Working data:
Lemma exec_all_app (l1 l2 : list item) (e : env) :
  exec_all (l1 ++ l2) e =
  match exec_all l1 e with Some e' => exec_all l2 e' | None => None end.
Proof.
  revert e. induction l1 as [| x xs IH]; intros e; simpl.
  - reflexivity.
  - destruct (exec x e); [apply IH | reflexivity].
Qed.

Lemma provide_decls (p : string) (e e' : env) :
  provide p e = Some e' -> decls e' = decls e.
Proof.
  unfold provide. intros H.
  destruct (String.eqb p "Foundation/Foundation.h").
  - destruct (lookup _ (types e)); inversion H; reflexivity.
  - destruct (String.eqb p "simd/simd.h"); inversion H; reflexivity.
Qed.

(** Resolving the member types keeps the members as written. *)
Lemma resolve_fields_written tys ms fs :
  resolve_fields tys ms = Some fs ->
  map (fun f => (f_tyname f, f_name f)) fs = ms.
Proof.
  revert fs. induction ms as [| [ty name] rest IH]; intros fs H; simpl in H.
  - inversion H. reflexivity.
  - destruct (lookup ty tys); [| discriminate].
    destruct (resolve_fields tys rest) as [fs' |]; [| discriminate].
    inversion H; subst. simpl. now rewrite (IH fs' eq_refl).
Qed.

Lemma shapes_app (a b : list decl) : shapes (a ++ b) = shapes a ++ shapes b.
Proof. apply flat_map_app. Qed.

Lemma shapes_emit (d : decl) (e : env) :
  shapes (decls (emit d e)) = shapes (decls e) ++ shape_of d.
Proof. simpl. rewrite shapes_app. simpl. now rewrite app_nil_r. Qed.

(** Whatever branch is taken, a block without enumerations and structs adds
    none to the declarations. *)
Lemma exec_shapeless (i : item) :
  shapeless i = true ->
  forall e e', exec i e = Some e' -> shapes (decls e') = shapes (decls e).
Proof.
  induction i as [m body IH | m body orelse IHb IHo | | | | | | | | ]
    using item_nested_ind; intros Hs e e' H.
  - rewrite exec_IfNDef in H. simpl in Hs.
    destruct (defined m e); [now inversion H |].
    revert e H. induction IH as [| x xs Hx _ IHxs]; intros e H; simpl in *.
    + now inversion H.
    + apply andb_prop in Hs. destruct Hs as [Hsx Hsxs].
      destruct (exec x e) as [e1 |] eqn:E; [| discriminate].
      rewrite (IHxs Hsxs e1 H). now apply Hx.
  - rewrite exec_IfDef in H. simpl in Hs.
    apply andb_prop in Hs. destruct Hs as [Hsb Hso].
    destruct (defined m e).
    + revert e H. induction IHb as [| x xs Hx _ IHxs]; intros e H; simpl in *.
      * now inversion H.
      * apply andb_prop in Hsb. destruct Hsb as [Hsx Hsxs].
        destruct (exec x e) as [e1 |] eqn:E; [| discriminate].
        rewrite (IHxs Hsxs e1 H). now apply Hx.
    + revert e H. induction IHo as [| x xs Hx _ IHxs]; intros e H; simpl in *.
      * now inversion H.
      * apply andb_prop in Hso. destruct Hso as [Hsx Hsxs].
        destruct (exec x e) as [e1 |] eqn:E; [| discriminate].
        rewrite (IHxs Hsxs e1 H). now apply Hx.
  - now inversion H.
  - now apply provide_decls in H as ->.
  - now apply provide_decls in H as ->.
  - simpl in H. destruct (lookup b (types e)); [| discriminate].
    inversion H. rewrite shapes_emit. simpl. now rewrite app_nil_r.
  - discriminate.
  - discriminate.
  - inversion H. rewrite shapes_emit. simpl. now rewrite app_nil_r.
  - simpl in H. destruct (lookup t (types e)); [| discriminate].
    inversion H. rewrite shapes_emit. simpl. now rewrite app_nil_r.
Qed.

Exercise instructions: Line count for "lookup": report how many lines in the data above include it, with no other words.

Solution for this task: 4